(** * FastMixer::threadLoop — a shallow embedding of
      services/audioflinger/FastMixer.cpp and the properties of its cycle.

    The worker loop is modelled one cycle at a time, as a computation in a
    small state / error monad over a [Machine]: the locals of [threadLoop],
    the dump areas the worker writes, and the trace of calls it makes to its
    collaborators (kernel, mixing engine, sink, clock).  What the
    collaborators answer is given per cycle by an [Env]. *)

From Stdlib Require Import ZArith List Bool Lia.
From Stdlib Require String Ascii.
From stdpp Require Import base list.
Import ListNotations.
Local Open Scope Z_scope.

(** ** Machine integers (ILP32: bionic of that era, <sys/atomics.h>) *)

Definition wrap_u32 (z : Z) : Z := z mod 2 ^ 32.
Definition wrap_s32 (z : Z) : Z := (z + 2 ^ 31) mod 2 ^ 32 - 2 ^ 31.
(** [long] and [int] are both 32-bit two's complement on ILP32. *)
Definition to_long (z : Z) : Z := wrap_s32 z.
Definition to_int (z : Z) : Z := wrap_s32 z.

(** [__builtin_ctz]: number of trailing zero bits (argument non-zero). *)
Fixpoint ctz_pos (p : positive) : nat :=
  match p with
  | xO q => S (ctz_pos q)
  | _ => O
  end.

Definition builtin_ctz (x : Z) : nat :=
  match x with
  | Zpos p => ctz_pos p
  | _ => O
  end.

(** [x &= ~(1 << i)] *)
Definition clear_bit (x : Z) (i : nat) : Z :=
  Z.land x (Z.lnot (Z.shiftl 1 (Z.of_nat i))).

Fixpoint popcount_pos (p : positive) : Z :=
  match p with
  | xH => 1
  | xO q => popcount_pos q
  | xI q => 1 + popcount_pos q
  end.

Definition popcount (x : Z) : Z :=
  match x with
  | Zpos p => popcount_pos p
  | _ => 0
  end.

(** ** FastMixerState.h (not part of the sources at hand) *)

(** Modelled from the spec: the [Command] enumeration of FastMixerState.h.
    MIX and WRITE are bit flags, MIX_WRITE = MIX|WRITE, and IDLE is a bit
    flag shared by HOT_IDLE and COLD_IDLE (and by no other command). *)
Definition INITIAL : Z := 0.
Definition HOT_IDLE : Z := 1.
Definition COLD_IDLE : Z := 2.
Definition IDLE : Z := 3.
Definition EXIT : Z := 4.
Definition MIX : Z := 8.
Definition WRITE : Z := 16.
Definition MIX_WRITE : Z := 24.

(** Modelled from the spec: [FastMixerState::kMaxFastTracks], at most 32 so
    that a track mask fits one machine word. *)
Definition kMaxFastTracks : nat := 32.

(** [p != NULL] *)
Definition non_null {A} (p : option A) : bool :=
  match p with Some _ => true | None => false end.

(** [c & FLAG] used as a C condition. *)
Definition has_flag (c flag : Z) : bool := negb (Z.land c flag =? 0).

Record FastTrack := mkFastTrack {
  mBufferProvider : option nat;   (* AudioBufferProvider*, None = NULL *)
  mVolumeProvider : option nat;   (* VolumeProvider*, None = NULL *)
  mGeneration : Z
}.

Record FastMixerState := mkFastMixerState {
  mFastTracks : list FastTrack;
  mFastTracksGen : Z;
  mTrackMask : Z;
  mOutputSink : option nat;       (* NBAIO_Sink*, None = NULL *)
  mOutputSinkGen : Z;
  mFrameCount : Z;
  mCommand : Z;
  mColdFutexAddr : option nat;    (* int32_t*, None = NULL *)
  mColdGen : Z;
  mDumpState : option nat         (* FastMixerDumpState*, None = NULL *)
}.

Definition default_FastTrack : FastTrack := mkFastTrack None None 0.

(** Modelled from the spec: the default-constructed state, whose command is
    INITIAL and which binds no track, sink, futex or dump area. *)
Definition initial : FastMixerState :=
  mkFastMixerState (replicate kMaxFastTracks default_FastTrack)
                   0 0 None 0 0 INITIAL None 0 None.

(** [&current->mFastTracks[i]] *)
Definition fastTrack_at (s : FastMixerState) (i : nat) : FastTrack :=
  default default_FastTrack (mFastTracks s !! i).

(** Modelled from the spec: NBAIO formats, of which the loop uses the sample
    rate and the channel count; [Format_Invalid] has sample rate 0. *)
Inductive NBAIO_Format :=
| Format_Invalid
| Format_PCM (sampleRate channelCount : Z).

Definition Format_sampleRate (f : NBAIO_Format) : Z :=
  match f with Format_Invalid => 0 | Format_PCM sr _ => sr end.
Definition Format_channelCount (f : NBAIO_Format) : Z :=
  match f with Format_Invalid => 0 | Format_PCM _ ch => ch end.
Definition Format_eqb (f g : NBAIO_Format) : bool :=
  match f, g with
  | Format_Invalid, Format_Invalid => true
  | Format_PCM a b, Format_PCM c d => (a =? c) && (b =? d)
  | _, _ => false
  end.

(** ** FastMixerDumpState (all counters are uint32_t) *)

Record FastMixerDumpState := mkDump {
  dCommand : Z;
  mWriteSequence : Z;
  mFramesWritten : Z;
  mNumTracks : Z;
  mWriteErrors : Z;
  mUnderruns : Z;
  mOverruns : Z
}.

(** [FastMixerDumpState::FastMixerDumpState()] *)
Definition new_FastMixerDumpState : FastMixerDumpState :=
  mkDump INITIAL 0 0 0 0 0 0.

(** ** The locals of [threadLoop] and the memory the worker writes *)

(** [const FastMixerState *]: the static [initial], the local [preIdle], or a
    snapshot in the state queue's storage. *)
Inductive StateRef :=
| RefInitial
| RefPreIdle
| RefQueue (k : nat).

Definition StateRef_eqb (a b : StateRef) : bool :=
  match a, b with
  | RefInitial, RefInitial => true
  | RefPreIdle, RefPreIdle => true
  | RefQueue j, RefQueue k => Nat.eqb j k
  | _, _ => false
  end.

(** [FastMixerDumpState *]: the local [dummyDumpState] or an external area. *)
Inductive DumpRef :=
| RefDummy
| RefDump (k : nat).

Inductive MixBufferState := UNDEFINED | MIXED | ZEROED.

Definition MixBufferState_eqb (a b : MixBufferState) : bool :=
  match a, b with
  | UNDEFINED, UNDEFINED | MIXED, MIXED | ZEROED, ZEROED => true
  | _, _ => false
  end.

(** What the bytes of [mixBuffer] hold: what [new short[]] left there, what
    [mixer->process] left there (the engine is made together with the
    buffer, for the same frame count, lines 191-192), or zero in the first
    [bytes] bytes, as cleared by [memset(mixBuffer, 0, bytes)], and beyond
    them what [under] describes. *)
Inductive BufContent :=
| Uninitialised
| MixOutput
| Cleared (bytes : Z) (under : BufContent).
..............................
## What you have to do
Retype the material in full, character for character.

## Result
(** * FastMixer::threadLoop — a shallow embedding of
      services/audioflinger/FastMixer.cpp and the properties of its cycle.

    The worker loop is modelled one cycle at a time, as a computation in a
    small state / error monad over a [Machine]: the locals of [threadLoop],
    the dump areas the worker writes, and the trace of calls it makes to its
    collaborators (kernel, mixing engine, sink, clock).  What the
    collaborators answer is given per cycle by an [Env]. *)

From Stdlib Require Import ZArith List Bool Lia.
From Stdlib Require String Ascii.
From stdpp Require Import base list.
Import ListNotations.
Local Open Scope Z_scope.

(** ** Machine integers (ILP32: bionic of that era, <sys/atomics.h>) *)

Definition wrap_u32 (z : Z) : Z := z mod 2 ^ 32.
Definition wrap_s32 (z : Z) : Z := (z + 2 ^ 31) mod 2 ^ 32 - 2 ^ 31.
(** [long] and [int] are both 32-bit two's complement on ILP32. *)
Definition to_long (z : Z) : Z := wrap_s32 z.
Definition to_int (z : Z) : Z := wrap_s32 z.

(** [__builtin_ctz]: number of trailing zero bits (argument non-zero). *)
Fixpoint ctz_pos (p : positive) : nat :=
  match p with
  | xO q => S (ctz_pos q)
  | _ => O
  end.

Definition builtin_ctz (x : Z) : nat :=
  match x with
  | Zpos p => ctz_pos p
  | _ => O
  end.

(** [x &= ~(1 << i)] *)
Definition clear_bit (x : Z) (i : nat) : Z :=
  Z.land x (Z.lnot (Z.shiftl 1 (Z.of_nat i))).

Fixpoint popcount_pos (p : positive) : Z :=
  match p with
  | xH => 1
  | xO q => popcount_pos q
  | xI q => 1 + popcount_pos q
  end.

Definition popcount (x : Z) : Z :=
  match x with
  | Zpos p => popcount_pos p
  | _ => 0
  end.

(** ** FastMixerState.h (not part of the sources at hand) *)

(** Modelled from the spec: the [Command] enumeration of FastMixerState.h.
    MIX and WRITE are bit flags, MIX_WRITE = MIX|WRITE, and IDLE is a bit
    flag shared by HOT_IDLE and COLD_IDLE (and by no other command). *)
Definition INITIAL : Z := 0.
Definition HOT_IDLE : Z := 1.
Definition COLD_IDLE : Z := 2.
Definition IDLE : Z := 3.
Definition EXIT : Z := 4.
Definition MIX : Z := 8.
Definition WRITE : Z := 16.
Definition MIX_WRITE : Z := 24.

(** Modelled from the spec: [FastMixerState::kMaxFastTracks], at most 32 so
    that a track mask fits one machine word. *)
Definition kMaxFastTracks : nat := 32.

(** [p != NULL] *)
Definition non_null {A} (p : option A) : bool :=
  match p with Some _ => true | None => false end.

(** [c & FLAG] used as a C condition. *)
Definition has_flag (c flag : Z) : bool := negb (Z.land c flag =? 0).

Record FastTrack := mkFastTrack {
  mBufferProvider : option nat;   (* AudioBufferProvider*, None = NULL *)
  mVolumeProvider : option nat;   (* VolumeProvider*, None = NULL *)
  mGeneration : Z
}.

Record FastMixerState := mkFastMixerState {
  mFastTracks : list FastTrack;
  mFastTracksGen : Z;
  mTrackMask : Z;
  mOutputSink : option nat;       (* NBAIO_Sink*, None = NULL *)
  mOutputSinkGen : Z;
  mFrameCount : Z;
  mCommand : Z;
  mColdFutexAddr : option nat;    (* int32_t*, None = NULL *)
  mColdGen : Z;
  mDumpState : option nat         (* FastMixerDumpState*, None = NULL *)
}.

Definition default_FastTrack : FastTrack := mkFastTrack None None 0.

(** Modelled from the spec: the default-constructed state, whose command is
    INITIAL and which binds no track, sink, futex or dump area. *)
Definition initial : FastMixerState :=
  mkFastMixerState (replicate kMaxFastTracks default_FastTrack)
                   0 0 None 0 0 INITIAL None 0 None.

(** [&current->mFastTracks[i]] *)
Definition fastTrack_at (s : FastMixerState) (i : nat) : FastTrack :=
  default default_FastTrack (mFastTracks s !! i).

(** Modelled from the spec: NBAIO formats, of which the loop uses the sample
    rate and the channel count; [Format_Invalid] has sample rate 0. *)
Inductive NBAIO_Format :=
| Format_Invalid
| Format_PCM (sampleRate channelCount : Z).

Definition Format_sampleRate (f : NBAIO_Format) : Z :=
  match f with Format_Invalid => 0 | Format_PCM sr _ => sr end.
Definition Format_channelCount (f : NBAIO_Format) : Z :=
  match f with Format_Invalid => 0 | Format_PCM _ ch => ch end.
Definition Format_eqb (f g : NBAIO_Format) : bool :=
  match f, g with
  | Format_Invalid, Format_Invalid => true
  | Format_PCM a b, Format_PCM c d => (a =? c) && (b =? d)
  | _, _ => false
  end.

(** ** FastMixerDumpState (all counters are uint32_t) *)

Record FastMixerDumpState := mkDump {
  dCommand : Z;
  mWriteSequence : Z;
  mFramesWritten : Z;
  mNumTracks : Z;
  mWriteErrors : Z;
  mUnderruns : Z;
  mOverruns : Z
}.

(** [FastMixerDumpState::FastMixerDumpState()] *)
Definition new_FastMixerDumpState : FastMixerDumpState :=
  mkDump INITIAL 0 0 0 0 0 0.

(** ** The locals of [threadLoop] and the memory the worker writes *)

(** [const FastMixerState *]: the static [initial], the local [preIdle], or a
    snapshot in the state queue's storage. *)
Inductive StateRef :=
| RefInitial
| RefPreIdle
| RefQueue (k : nat).

Definition StateRef_eqb (a b : StateRef) : bool :=
  match a, b with
  | RefInitial, RefInitial => true
  | RefPreIdle, RefPreIdle => true
  | RefQueue j, RefQueue k => Nat.eqb j k
  | _, _ => false
  end.

(** [FastMixerDumpState *]: the local [dummyDumpState] or an external area. *)
Inductive DumpRef :=
| RefDummy
| RefDump (k : nat).

Inductive MixBufferState := UNDEFINED | MIXED | ZEROED.

Definition MixBufferState_eqb (a b : MixBufferState) : bool :=
  match a, b with
  | UNDEFINED, UNDEFINED | MIXED, MIXED | ZEROED, ZEROED => true
  | _, _ => false
  end.

(** What the bytes of [mixBuffer] hold: what [new short[]] left there, what
    [mixer->process] left there (the engine is made together with the
    buffer, for the same frame count, lines 191-192), or zero in the first
    [bytes] bytes, as cleared by [memset(mixBuffer, 0, bytes)], and beyond
    them what [under] describes. *)
Inductive BufContent :=
| Uninitialised
| MixOutput
| Cleared (bytes : Z) (under : BufContent).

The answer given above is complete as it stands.